What does this mean?   I am going to take a closer look at this as it may be one reason the US has been so resilient as a melting pot.   We believe we are entrepreneurial, innovative, and risk-takers.  We create these Hawthorne and Divided Classroom experiences artificially and our confidence levels are key to the success of our economy, currency and expectations.   The expectations create results as we put the right energy into what we are expected to do based on our own confidence and self-esteem.   Is this the secret to success.   Can we learn from eliminating our prejudices and understand that confidence is our success.   On a day, when Barack Obama projects more confidence than his opponent, prejudices will be put aside.   We all want to look up to a leader, like him or her and believe in a future.  

Look for more insight into this as this sparks some interesting thoughts for me…

Share

The Hawthorne effect

Tuesday, November 4th, 2008

From Economist.com

Nov 3rd 2008

The Hawthorne effect is named after what was one of the most famous experiments (or, more accurately, series of experiments) in industrial history. It marked a sea change in thinking about work and productivity. Previous studies, in particular Frederick Taylor’s influential ideas, had focused on the individual and on ways in which an individual’s performance could be improved. Hawthorne set the individual in a social context, establishing that the performance of employees is influenced by their surroundings and by the people that they are working with as much as by their own innate abilities.

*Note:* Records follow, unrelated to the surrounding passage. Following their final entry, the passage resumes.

(** What a number without prefix is taken for. *)
Definition read_number (h : string) : Z :=
  if all_digits h && (digits_value 0 h <? 2 ^ 64) then digits_value 0 h else hex_of h.

Lemma not_digits_uint h : all_chars is_hex h = true -> all_digits h = false -> parse_uint 64 h = None.
Proof.
  intros Hh Hd. unfold parse_uint.
  assert (E : (match h with String "+"%char s' => s' | _ => h end) = h).
  { destruct h as [|c h]; [done|]. destruct (Ascii.eqb c "+") eqn:Ec; [apply Ascii.eqb_eq in Ec as ->; done|].
    destruct c as [[] [] [] [] [] [] [] []]; done. }
  rewrite E. clear E Hh.
  assert (Hr : (take_digits h).2 <> EmptyString).
  { induction h as [|c h IH]; [done|]. cbn in Hd |- *. destruct (is_digit c); [|done]. cbn in Hd. specialize (IH Hd). by destruct (take_digits h). }
  destruct (take_digits h) as [d r]. cbn in Hr. destruct d; [done|]. by destruct r.
Qed.

Lemma hex_int h : all_hex h = true -> hex_of h < 2 ^ 64 -> parse_int_from_capture h = Ret (read_number h).
Proof.
  intros Hh Hlt. pose proof (hex_parts h Hh) as [Hc Hne]. unfold parse_int_from_capture, read_number.
  destruct (all_digits h) eqn:Hd; cbn [andb].
  - rewrite digits_parse by done. unfold parse_digits. destruct (digits_value 0 h <? 2 ^ 64); [done|]. by rewrite trim_hex, radix_hex.
  - rewrite not_digits_uint by done. by rewrite trim_hex, radix_hex.
Qed.

Lemma prefixed_int h : all_hex h = true -> hex_of h < 2 ^ 64 -> parse_int_from_capture (String "0" (String "x" h)) = Ret (hex_of h).
Proof.
  intros Hh Hlt. pose proof (hex_parts h Hh) as [Hc _]. unfold parse_int_from_capture. cbn [parse_uint take_digits]. cbn.
  change (trim_0x (String "0" (String "x" h))) with (trim_0x h). by rewrite trim_hex, radix_hex.
Qed.

(** ** The format of the tool *)

Record ModuleText := mk_module_text {
  mt_pad : nat; mt_sep : nat; mt_id : N; mt_containing_id : N; mt_start : string; mt_end : string; mt_entry : string;
  mt_offset : string; mt_preferred_base : string; mt_path : string;
}.
Record BBText := mk_bb_text { bt_pad : nat; bt_sep : nat; bt_module_id : N; bt_address : string; bt_size : N }.

Definition sep (k : nat) (s : string) : string := "," +:+ blanks (S k) +:+ s.
Definition module_line (t : ModuleText) : string :=
  blanks (mt_pad t) +:+ pretty (mt_id t) +:+ sep (mt_sep t) (pretty (mt_containing_id t) +:+ sep (mt_sep t)
    ("0x" +:+ mt_start t +:+ sep (mt_sep t) ("0x" +:+ mt_end t +:+ sep (mt_sep t) ("0x" +:+ mt_entry t +:+ sep (mt_sep t)
    (mt_offset t +:+ sep (mt_sep t) ("0x" +:+ mt_preferred_base t +:+ sep (mt_sep t) (mt_path t))))))).
Definition bb_line (t : BBText) : string :=
  "module[" +:+ blanks (bt_pad t) +:+ pretty (bt_module_id t) +:+ "]: 0x" +:+ bt_address t +:+ sep (bt_sep t) (pretty (bt_size t)).

Definition hex64 (h : string) : Prop := all_hex h = true /\ hex_of h < 2 ^ 64.
Record module_text_ok (t : ModuleText) : Prop := {
  mo_id : Z.of_N (mt_id t) < 2 ^ 64;
  mo_containing_id : Z.of_N (mt_containing_id t) < 2 ^ 64;
  mo_start : hex64 (mt_start t);
  mo_end : hex64 (mt_end t);
  mo_entry : hex64 (mt_entry t);
  mo_offset : hex64 (mt_offset t);
  mo_base : hex64 (mt_preferred_base t);
  mo_path : mt_path t <> EmptyString /\ stops is_space (mt_path t) = true;
}.
Record bb_text_ok (t : BBText) : Prop := {
  bo_module_id : Z.of_N (bt_module_id t) < 2 ^ 64;
  bo_address : hex64 (bt_address t);
  bo_size : Z.of_N (bt_size t) < 2 ^ 64;
}.

(** What is read: numbers without [0x] as [read_number] says. *)
Definition module_of (t : ModuleText) : CovModule :=
  mk_cov_module (Z.of_N (mt_id t)) (Z.of_N (mt_containing_id t)) (hex_of (mt_start t)) (hex_of (mt_end t)) (hex_of (mt_entry t))
    (read_number (mt_offset t)) (hex_of (mt_preferred_base t)) (mt_path t).
Definition bb_of (t : BBText) : CovBasicBlock :=
  mk_cov_bb (Z.of_N (bt_module_id t)) (read_number (bt_address t)) (Z.of_N (bt_size t)).

#[local] Opaque lit.
#[local] Arguments some : simpl never.

Lemma pretty_stops (n : N) s g : forallb (fun n => implb (is_digit (ascii_of_nat n)) (negb (g (ascii_of_nat n)))) (seq 0 256) = true -> stops g (pretty n +:+ s) = true.
Proof. intros Hg. destruct (pretty_digits n) as (Hd & _ & Hne). rewrite digits_chars in Hd. by apply (stops_first is_digit). Qed.
Lemma hex_stops h s g : forallb (fun n => implb (is_hex (ascii_of_nat n)) (negb (g (ascii_of_nat n)))) (seq 0 256) = true -> all_hex h = true -> stops g (h +:+ s) = true.
Proof. intros Hg [Hh Hne]%hex_parts. by apply (stops_first is_hex). Qed.
Lemma hex_some h s : all_hex h = true -> stops is_hex s = true -> some is_hex (h +:+ s) = Some (h, s).
Proof. intros [Hh Hne]%hex_parts Hs. by apply some_app. Qed.
Lemma hex_number_app h s : all_hex h = true -> stops is_hex s = true -> hex_number ("0x" +:+ h +:+ s) = Some (String "0" (String "x" h), s).
Proof. intros Hh Hs. change ("0x" +:+ h +:+ s) with (String "0" (String "x" (h +:+ s))). unfold hex_number. by rewrite hex_some. Qed.
Lemma sep_stops f k s : f ","%char = false -> stops f (sep k s) = true.
Proof. intros Hf. change (sep k s) with (String "," (blanks (S k) +:+ s)). cbn [stops]. by rewrite Hf. Qed.
Lemma comma_sep k s : stops is_space s = true -> comma (sep k s) = Some s.
Proof. apply comma_app. Qed.

Lemma bb_line_read t : bb_text_ok t -> parse_bb_entry (bb_line t) = Ret (bb_of t).
Proof.
  intros [Hm [Ha Hav] Hs]. unfold parse_bb_entry.
  assert (E : BB_ENTRY_REGEX (bb_line t) = Some (pretty (bt_module_id t), bt_address t, pretty (bt_size t))).
  { apply search_here. unfold bb_line. rewrite lit_app. cbn [mbind option_bind]. unfold maybe_spaces.
    rewrite span_app by (apply blanks_space || by apply pretty_stops). cbn [snd]. rewrite pretty_some by done. cbn [mbind option_bind].
    rewrite lit_app. cbn [mbind option_bind]. rewrite hex_some by (done || by apply sep_stops). cbn [mbind option_bind].
    rewrite <- (append_empty (pretty (bt_size t))) at 1. rewrite comma_sep by (by apply pretty_stops). cbn [mbind option_bind].
    by rewrite pretty_some. }
  rewrite E. cbn [unwrap mbind outcome_bind]. by rewrite !pretty_int, hex_int.
Qed.

Lemma search_blanks {A} (m : string -> option A) k s : (forall s, m (String " " s) = None) -> search m (blanks k +:+ s) = search m s.
Proof. intros Hm. induction k as [|k IH]; [done|]. cbn [blanks]. rewrite append_cons. cbn [search]. by rewrite Hm. Qed.

Lemma path_field_app k p : p <> EmptyString -> stops is_space p = true -> path_field (sep k p) = Some p.
Proof.
  intros Hne Hs. unfold path_field, sep. rewrite lit_app. cbn [mbind option_bind]. rewrite span_app by (apply blanks_space || done).
  cbn [blanks]. by destruct p.
Qed.

Lemma module_line_read t : module_text_ok t -> parse_module (module_line t) = Ret (module_of t).
Proof.
  intros [H1 H2 [H3 V3] [H4 V4] [H5 V5] [H6 V6] [H7 V7] [H8 V8]]. unfold parse_module.
  assert (E : MODULE_ENTRY_REGEX (module_line t) = Some [pretty (mt_id t); pretty (mt_containing_id t); String "0" (String "x" (mt_start t));
    String "0" (String "x" (mt_end t)); String "0" (String "x" (mt_entry t)); mt_offset t; String "0" (String "x" (mt_preferred_base t)); mt_path t]).
  { unfold MODULE_ENTRY_REGEX, module_line. rewrite search_blanks by done. apply search_here.
    assert (Hd : forall k s, stops is_digit (sep k s) = true) by (intros; by apply sep_stops).
    assert (Hh : forall k s, stops is_hex (sep k s) = true) by (intros; by apply sep_stops).
    rewrite pretty_some by done. cbn [mbind option_bind]. rewrite comma_sep by (by apply pretty_stops). cbn [mbind option_bind].
    rewrite pretty_some by done. cbn [mbind option_bind].
    do 3 (rewrite comma_sep by done; cbn [mbind option_bind]; rewrite hex_number_app by done; cbn [mbind option_bind]).
    rewrite comma_sep by (by apply hex_stops). cbn [mbind option_bind]. rewrite hex_some by done. cbn [mbind option_bind].
    rewrite comma_sep by done. cbn [mbind option_bind]. rewrite hex_number_app by done. cbn [mbind option_bind]. by rewrite path_field_app. }
  rewrite E. cbn [unwrap mbind outcome_bind]. rewrite !pretty_int by done. cbn [mbind outcome_bind]. rewrite !prefixed_int by done.
  cbn [mbind outcome_bind]. by rewrite hex_int.
Qed.

Lemma parse_lines_written {A B} (parse : string -> outcome A) (line : B -> string) (f : B -> A) l rest :
  (forall t, t ∈ l -> parse (line t) = Ret (f t)) -> parse_lines parse (Z.of_nat (length l)) ((line <$> l) ++ rest) = Ret (f <$> l, rest).
Proof.
  induction l as [|t l IH]; intros Hl; [by destruct rest|]. cbn [length fmap list_fmap app parse_lines].
  destruct (Z.leb_spec (Z.of_nat (S (length l))) 0); [lia|]. rewrite Hl by (by left). cbn [mbind outcome_bind].
  replace (Z.of_nat (S (length l)) - 1) with (Z.of_nat (length l)) by lia. rewrite IH; [done|]. intros t' Ht. apply Hl. by right.
Qed.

The experiments took place at Western Electric’s factory at Hawthorne, a suburb of Chicago, in the late 1920s and early 1930s. They were conducted for the most part under the supervision of Elton Mayo, an Australian-born sociologist who eventually became a professor of industrial research at Harvard.

The original purpose of the experiments was to study the effects of physical conditions on productivity. Two groups of workers in the Hawthorne factory were used as guinea pigs. One day the lighting in the work area for one group was improved dramatically while the other group’s lighting remained unchanged. The researchers were surprised to find that the productivity of the more highly illuminated workers increased much more than that of the control group.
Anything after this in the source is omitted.